The Coordination Behavior of Oxygen‐depleted Calixarenes towards d 10 Noble Metal Ions

A calix[4]arene, in which two of the phenol functions are replaced by pyrazole units, [H 2 (bpzCal)], was investigated as a ligand for Cu + , Ag + and Au + ions. Using [Cu(MeCN) 4 ]BF 4 and AgSbF 6 as the precursors, complexes [MH 2 (bpzCal)]X (M = Cu, X = BF 4; M = Ag, X = SbF 6 ) were formed, where the calixarene ligands adopt a 1,3‐alternate structure and the metal ions are coordinated linearly by the two pyrazolyl donors. [CuH 2 (bpzCal)]BF 4 displayed a – for copper(I) complexes – unusual stability towards O 2 , which is due to the steric protection of the Cu I center.

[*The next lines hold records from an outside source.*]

(* ===== verification/CppMsg.v ===== *)
(** * Messages of C++ programs

    The methods [encode], [decode] and [getEncodedSize] of the classes that the
    emitter writes for the structs of the parser: they implement the same wire format
    as the C functions. *)
From S2P Require Import Prelude Bytes Tokenize CoreTypes Bitfield Transport Url Gen CNum GenParse GenProps EmitC CCode CWire CEnc CDec CRound CMsg.
From S2P Require Import EmitCpp CppCode CppEnc CppSize CppDec.
Local Open Scope Z_scope.

(** ** The hash *)

Lemma sum_complex (f g : ZCMMember -> option Z) ms : forall hs h,
  (forall zm x, zm ∈ ms -> isPrimitiveType (fullname (mtype zm)) = true -> f zm = Some x -> x = 0) ->
  (forall zm x, zm ∈ ms -> isPrimitiveType (fullname (mtype zm)) = false -> f zm = Some x -> g zm = Some x) ->
  mapM f ms = Some hs ->
  exists hs', mapM g (filter (fun zm => isPrimitiveType (fullname (mtype zm)) = false) ms) = Some hs' /\ foldl Z.add h hs = foldl Z.add h hs'.
Proof.
  induction ms as [|zm ms IH]; intros hs h H0 H1; cbn [mapM]; [intros [= <-]; by exists []|].
  destruct (f zm) as [x|] eqn:Ef; [|done]. destruct (mapM f ms) as [xs|] eqn:Em; [|done]. intros [= <-].
  assert (forall h, exists hs', mapM g (filter (fun zm => isPrimitiveType (fullname (mtype zm)) = false) ms) = Some hs' /\
    foldl Z.add h xs = foldl Z.add h hs') as IH'.
  { intros h'. apply IH; [| |done]; intros zm' x' Hin; [apply H0|apply H1]; by right. }
  destruct (isPrimitiveType (fullname (mtype zm))) eqn:Pr.
  - rewrite filter_cons_False by congruence. rewrite (H0 zm x) by (done || by left). cbn [foldl]. rewrite Z.add_0_r. apply IH'.
  - rewrite filter_cons_True by done. destruct (IH' (h + x)) as (hs'&E&Es). exists (x :: hs'). cbn [mapM].
    rewrite (H1 zm x) by (done || by left). rewrite E. by cbn [foldl].
Qed.

(** The types on the way: classes with members of class type. *)
Definition on_the_way (env : list ZCMStruct) (parents : list cstr) : Prop :=
  NoDup parents /\ forall q, q ∈ parents -> exists zs, find_struct env q = Some zs /\ is_Some (hash zs) /\ complex_members zs <> [].

Lemma on_the_way_length env parents : on_the_way env parents -> (length parents <= length env)%nat.
Proof.
  intros [N C]. rewrite <- (length_fmap (fun zs => fullname (structname zs)) env). apply submseteq_length, NoDup_submseteq; [done|].
  intros q Hq. destruct (C q Hq) as (zs&Hz&_). destruct (find_struct_Some _ _ _ Hz) as [Hin <-]. apply list_elem_of_fmap. by exists zs.
Qed.

Lemma computeHash_same env fuel : forall parents name h, on_the_way env parents -> (fuel + length parents)%nat = S (length env) ->
  isPrimitiveType name = false -> hash_recursive env fuel parents name = Some h -> _computeHash env fuel parents name = Some h.
Proof.
  induction fuel as [|fuel IH]; intros parents name h C F Pr; [pose proof (on_the_way_length env parents C); lia|].
  cbn [hash_recursive _computeHash]. rewrite Pr. destruct (bool_decide (name ∈ parents)) eqn:Ep; bool_prop.
  - intros [= <-]. destruct (proj2 C name Ep) as (zs&->&[h ->]&Hc). by rewrite bool_decide_false.
  - destruct (find_struct env name) as [zs|] eqn:Hz; [|done]. destruct (hash zs) as [h0|] eqn:Hh; [|done]. destruct (mapM _ (members zs)) as [hs|] eqn:Em; [|done]. intros [= <-].
    destruct (sum_complex (fun zm => hash_recursive env fuel (name :: parents) (fullname (mtype zm)))
      (fun zm => _computeHash env fuel (name :: parents) (fullname (mtype zm))) (members zs) hs h0) as (hs'&E&->).
    + intros zm x _ Hp Hx. destruct fuel; cbn [hash_recursive] in Hx; rewrite Hp in Hx; congruence.
    + intros zm x Hin Hp Hx. apply IH; [|cbn [length]; lia|done|done]. destruct C as [N C]. split; [by constructor|].
      intros q Hq. apply elem_of_cons in Hq as [->|Hq]; [|by apply C]. exists zs. split; [done|]. split; [by eexists|].
      intros Hc. assert (zm ∈ complex_members zs) as Hm by (by apply list_elem_of_filter). rewrite Hc in Hm. by apply elem_of_nil in Hm.
    + exact Em.
    + fold (complex_members zs) in E. destruct (bool_decide (complex_members zs = [])) eqn:Ec; bool_prop.
      * rewrite Ec in E. injection E as <-. done.
      * by rewrite E.
Qed.

(** The C++ class and the C struct of a type have the same hash. *)
Lemma getHash_same env name h : isPrimitiveType name = false -> get_hash env name = Some h -> getHash env name = Some h.
Proof.
  intros Pr. unfold get_hash, getHash. destruct (hash_recursive _ _ _ _) as [x|] eqn:E; [|done].
  rewrite (computeHash_same env _ [] name x); [done| |cbn [length]; lia|done|done]. split; [constructor|]. set_solver.
Qed.

(** ** The methods *)

Section Message.
Context (env : list ZCMStruct) (o : cppopts) (sizeof : cstr -> Z).
Let le := cpp_little_endian o.
Hypothesis Henv : env_ok env.
Context (fuel : nat) (name : cstr) (h : Z) (v : val).
Hypothesis Hname : isPrimitiveType name = false.
Hypothesis Hhash : get_hash env name = Some h.
Hypothesis Hv : typed env le sizeof fuel name v.

Lemma cpp_encode_ok buf offset maxlen : bytes_ok buf -> 0 <= offset -> offset + maxlen <= blen buf -> blen buf < 2 ^ 28 ->
  blen (message_bits env le fuel name h v) <= 8 * maxlen ->
  exists buf' n, cpp_encode env o fuel name buf offset maxlen v = Some (buf', n) /\ blen (message_bits env le fuel name h v) = 8 * n /\
    writes buf buf' (8 * offset) (message_bits env le fuel name h v).
Proof.
  intros B Ho Hb Hl Hm. pose proof (message_length env le fuel name h v) as Ml. unfold cpp_encode. rewrite (getHash_same env name h Hname Hhash).
  destruct (hash_written h buf offset maxlen B Ho ltac:(lia) Hb Hl) as (buf1&->&W1). cbn [Z.ltb Z.compare]. change (u32 (0 + 8)) with 8. pose proof W1 as (B1&L1&_).
  destruct (encodeNoHash_ok env o sizeof Henv fuel name Hname (typed_known env le sizeof fuel name v Hname Hv) buf1 (offset + 8) (maxlen - 8) v)
    as (buf'&m&E&Em&W2); [done|lia|lia|lia|done|fold le; lia|]. fold le in Em, W2.
  rewrite (u32_id (offset + 8)), (u32_id (maxlen - 8)), E, (proj2 (Z.ltb_ge _ _)) by lia.
  rewrite u32_id, wraps_id by (unfold in_s; lia). do 2 eexists. split; [done|]. split; [lia|]. by eapply hash_and_struct.
Qed.

Lemma getEncodedSize_ok : products_ok env fuel name v -> blen (message_bits env le fuel name h v) <= 2 ^ 31 - 8 ->
  exists n, getEncodedSize env o fuel name v = Some n /\ blen (message_bits env le fuel name h v) = 8 * n.
Proof.
  rewrite message_length. intros Hp Hm. destruct (getEncodedSizeNoHash_ok env o sizeof Henv fuel name Hname (typed_known env le sizeof fuel name v Hname Hv) v)
    as (m&E&Em); [done|fold le; lia|]. fold le in Em. unfold getEncodedSize. rewrite E. rewrite u32_id by lia. eexists. split; [done|]. lia.
Qed.

Lemma cpp_decode_ok old buf offset maxlen : bytes_ok buf -> 0 <= offset -> offset + maxlen <= blen buf -> blen buf < 2 ^ 28 ->
  object_reusable env o fuel name old v ->
  blen (message_bits env le fuel name h v) <= 8 * maxlen -> holds buf (8 * offset) (message_bits env le fuel name h v) ->
  exists n, cpp_decode env o fuel name old buf offset maxlen = Some (v, n) /\ blen (message_bits env le fuel name h v) = 8 * n.
Proof.
  intros B Ho Hb Hl Hr Hm H. pose proof (message_length env le fuel name h v) as Ml. unfold cpp_decode. apply holds_app in H as [H1 H2].
  rewrite (hash_read h buf offset maxlen (hash_range env name h Hhash) B Ho ltac:(lia) Hb Hl H1), (getHash_same env name h Hname Hhash).
  cbn [Z.ltb Z.compare]. change (u32 (0 + 8)) with 8. rewrite bool_decide_true by done. cbn [negb]. rewrite hash_bits in H2.
  destruct (decodeNoHash_ok env o sizeof Henv fuel name Hname (typed_known env le sizeof fuel name v Hname Hv) old buf (offset + 8) (maxlen - 8) v)
    as (m&E&Em); [done|lia|lia|lia|done|done|fold le; lia|fold le; by replace (8 * (offset + 8)) with (8 * offset + 64) by lia|]. fold le in Em.
  rewrite (u32_id (offset + 8)), (u32_id (maxlen - 8)), E, (proj2 (Z.ltb_ge _ _)) by lia.
  rewrite u32_id, wraps_id by (unfold in_s; lia). eexists. split; [done|]. lia.
Qed.
End Message.

(** ** Properties *)

(** C3: programs in C and C++ understand each other: for every type that the parser
    accepts and every message of it, the C function and the C++ method write the very
    same bytes, and each of the two decoders gives the message back. *)
Theorem languages_interoperate prefix th mh files r p o sizeof fuel name h v buf offset maxlen :
  handleFiles prefix th mh files gen_create = Ok r p -> (forall t, 0 < sizeof t) -> isPrimitiveType name = false ->
  get_hash (structs p) name = Some h -> typed (structs p) (cpp_little_endian o) sizeof fuel name v ->
  bytes_ok buf -> 0 <= offset -> offset + maxlen <= blen buf -> blen buf < 2 ^ 28 ->
  blen (message_bits (structs p) (cpp_little_endian o) fuel name h v) <= 8 * maxlen ->
  exists buf' n, encode (structs p) (cpp_little_endian o) fuel name buf offset maxlen v = Some (buf', n) /\
    cpp_encode (structs p) o fuel name buf offset maxlen v = Some (buf', n) /\
    decode (structs p) (cpp_little_endian o) sizeof fuel name buf' offset maxlen = Some (Some v, n) /\
    cpp_decode (structs p) o fuel name VUndef buf' offset maxlen = Some (v, n).
Proof.
  intros HS Hz Hn Hh Hv B Ho Hb Hl Hm. pose proof (parsed_env_ok _ _ _ _ _ _ HS) as HE. set (le := cpp_little_endian o) in *.
  destruct (encode_ok (structs p) le sizeof HE fuel name h v Hn Hh Hv buf offset maxlen B Ho Hb Hl Hm) as (b1&n1&E1&N1&W1).
  destruct (cpp_encode_ok (structs p) o sizeof HE fuel name h v Hn Hh Hv buf offset maxlen B Ho Hb Hl Hm) as (b2&n2&E2&N2&W2).
  fold le in N2, W2. assert (n2 = n1) as -> by lia.
  assert (b2 = b1) as -> by (eapply (writes_unique buf b2 b1 offset n1); [done|done|lia|exact N1|exact W2|exact W1]). pose proof W1 as (B'&L&_&H).
  destruct (decode_ok (structs p) le sizeof Hz HE fuel name h v Hn Hh Hv b1 offset maxlen B' Ho ltac:(lia) ltac:(lia) Hm H) as (n3&E3&N3).
  destruct (cpp_decode_ok (structs p) o sizeof HE fuel name h v Hn Hh Hv VUndef b1 offset maxlen B' Ho ltac:(lia) ltac:(lia) ltac:(by destruct fuel) Hm H)
    as (n4&E4&N4). fold le in N4. assert (n3 = n1) as -> by lia. assert (n4 = n1) as -> by lia. by exists b1, n1.
Qed.

(** C4: a message of any parsed type is encoded by its C++ class into exactly the
    number of bytes that [getEncodedSize] announces, no other byte of the buffer
    changes, and decoding these bytes gives the message back, also into an object
    that holds an older message, if it is [object_reusable].  The announced size
    takes that the products of the sizes of arrays do not overflow. *)
Theorem cpp_roundtrip prefix th mh files r p o sizeof fuel name h v old buf offset maxlen :
  handleFiles prefix th mh files gen_create = Ok r p -> isPrimitiveType name = false ->
  get_hash (structs p) name = Some h -> typed (structs p) (cpp_little_endian o) sizeof fuel name v ->
  products_ok (structs p) fuel name v -> object_reusable (structs p) o fuel name old v ->
  bytes_ok buf -> 0 <= offset -> offset + maxlen <= blen buf -> blen buf < 2 ^ 28 ->
  blen (message_bits (structs p) (cpp_little_endian o) fuel name h v) <= 8 * maxlen ->
  exists n buf', getEncodedSize (structs p) o fuel name v = Some n /\ cpp_encode (structs p) o fuel name buf offset maxlen v = Some (buf', n) /\
    cpp_decode (structs p) o fuel name old buf' offset maxlen = Some (v, n) /\ length buf' = length buf /\
    (forall i : nat, Z.of_nat i < offset \/ offset + n <= Z.of_nat i -> buf' !! i = buf !! i).
Proof.
  intros HS Hn Hh Hv Hp Hr B Ho Hb Hl Hm. pose proof (parsed_env_ok _ _ _ _ _ _ HS) as HE.
  destruct (getEncodedSize_ok (structs p) o sizeof HE fuel name h v Hn Hv Hp) as (n&Es&En); [lia|].
  destruct (cpp_encode_ok (structs p) o sizeof HE fuel name h v Hn Hh Hv buf offset maxlen B Ho Hb Hl Hm) as (buf'&n'&Ee&En'&W).
  assert (n' = n) as -> by lia. pose proof W as (B'&L&_&H).
  destruct (cpp_decode_ok (structs p) o sizeof HE fuel name h v Hn Hh Hv old buf' offset maxlen B' Ho ltac:(lia) ltac:(lia) Hr Hm H) as (n'&Ed&En'').
  assert (n' = n) as -> by lia. exists n, buf'. split; [done|]. split; [done|]. split; [done|]. split; [done|].
  by eapply (writes_outside buf buf' offset n); [done|done|lia|exact W|].
Qed.

(** ** An example *)

Module CppDemo.
Definition o : cppopts := mkCppOpts [] [] false true false false.

(** An object that has held a message with two pairs of points. *)
Definition old : val := VStruct [VNum 2; VNum 1; VNum 0; VArr [VArr [VUndef; VUndef]; VArr [VUndef; VUndef]]].

Lemma products_intro env fuel name zs fs : find_struct env name = Some zs ->
  Forall2 (member_products (products_ok env fuel) (members zs) fs) (members zs) fs -> products_ok env (S fuel) name (VStruct fs).
Proof. intros E H. cbn [products_ok]. by rewrite E. Qed.

Lemma v_products : products_ok (structs Demo.parsed) 2 Demo.path Demo.v.
Proof.
  eapply products_intro; [reflexivity|]. repeat (apply Forall2_cons; split); [by eexists..| |apply Forall2_nil; done].
  unfold member_products. cbn [is_number is_string all_elems dimensions]. 
  assert (forall x s, products_ok (structs Demo.parsed) 1 (str "demo.point") (VStruct [VNum x; VStr s])) as Hp.
  { intros x s. eapply products_intro; [reflexivity|]. apply Forall2_cons. split; [by eexists|]. apply Forall2_cons. split; [exact I|]. by apply Forall2_nil. }
  apply Forall_cons. split; [|by apply Forall_nil]. do 2 (apply Forall_cons; split; [apply Hp|]). by apply Forall_nil.
Qed.

Lemma old_reusable : object_reusable (structs Demo.parsed) o 2 Demo.path old Demo.v.
Proof.
  do 2 eexists. split; [reflexivity|]. split; [reflexivity|]. split; [reflexivity|]. intros k zm x y Hk Hx Hy.
  destruct k as [|[|[|[|k]]]]; cbn in Hk, Hx, Hy; [..|done]; injection Hk as <-; injection Hx as <-; injection Hy as <-; try by left.
  eexists _, _. split; [reflexivity|]. split; [reflexivity|]. split; [done|]. intros i x y Hx Hy.
  destruct i; cbn in Hx, Hy; [|done]. injection Hx as <-. injection Hy as <-.
  eexists _, _. split; [reflexivity|]. split; [reflexivity|]. split; [done|]. intros i x y Hx Hy. right.
  destruct i as [|[|i]]; cbn in Hx; [..|done]; by injection Hx as <-.
Qed.
End CppDemo.

Lemma languages_interoperate_witness : exists buf' n,
  encode (structs Demo.parsed) false 2 Demo.path (replicate 40 7) 1 35 Demo.v = Some (buf', n) /\
  cpp_encode (structs Demo.parsed) CppDemo.o 2 Demo.path (replicate 40 7) 1 35 Demo.v = Some (buf', n) /\
  decode (structs Demo.parsed) false Demo.sizeof 2 Demo.path buf' 1 35 = Some (Some Demo.v, n) /\
  cpp_decode (structs Demo.parsed) CppDemo.o 2 Demo.path VUndef buf' 1 35 = Some (Demo.v, n).
Proof.
  apply (languages_interoperate [] false true Demo.files 0 Demo.parsed CppDemo.o Demo.sizeof 2 Demo.path Demo.hash Demo.v (replicate 40 7) 1 35
    Demo.files_parsed ltac:(done) eq_refl Demo.path_hash Demo.v_typed); [|vm_compute; congruence..].
  apply Forall_replicate. unfold in_u. lia.
Defined.

Lemma cpp_roundtrip_witness : exists n buf',
  getEncodedSize (structs Demo.parsed) CppDemo.o 2 Demo.path Demo.v = Some n /\
  cpp_encode (structs Demo.parsed) CppDemo.o 2 Demo.path (replicate 40 7) 1 35 Demo.v = Some (buf', n) /\
  cpp_decode (structs Demo.parsed) CppDemo.o 2 Demo.path CppDemo.old buf' 1 35 = Some (Demo.v, n) /\ length buf' = 40%nat /\
  (forall i : nat, Z.of_nat i < 1 \/ 1 + n <= Z.of_nat i -> buf' !! i = replicate 40 7 !! i).
Proof.
  apply (cpp_roundtrip [] false true Demo.files 0 Demo.parsed CppDemo.o Demo.sizeof 2 Demo.path Demo.hash Demo.v CppDemo.old (replicate 40 7) 1 35
    Demo.files_parsed eq_refl Demo.path_hash Demo.v_typed CppDemo.v_products CppDemo.old_reusable); [|vm_compute; congruence..].
  apply Forall_replicate. unfold in_u. lia.
Defined.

By contrast a dinuclear copper(I) complex [Cu 2 (bpzCal)] that was obtained through treatment of [H 2 (bpzCal)] with two equivalents of Cu(HMDS) is rather sensitive towards O 2 . The preparation of a gold complex required the employment of a gold precursor, which contains one labile and one stabilizing neutral ligand, namely [(PPh 3 )Au(NCMe)]SbF 6 , which led to the formation of [(PPh 3 )AuH 2 (bpzCal)]SbF 6 . In this complex [H 2 (bpzCal)] acts only as a monodentate ligand for the gold center. Taken together, the results demonstrate the potential of [H 2 (bpzCal)] in providing rather different coordination spheres for metal ions.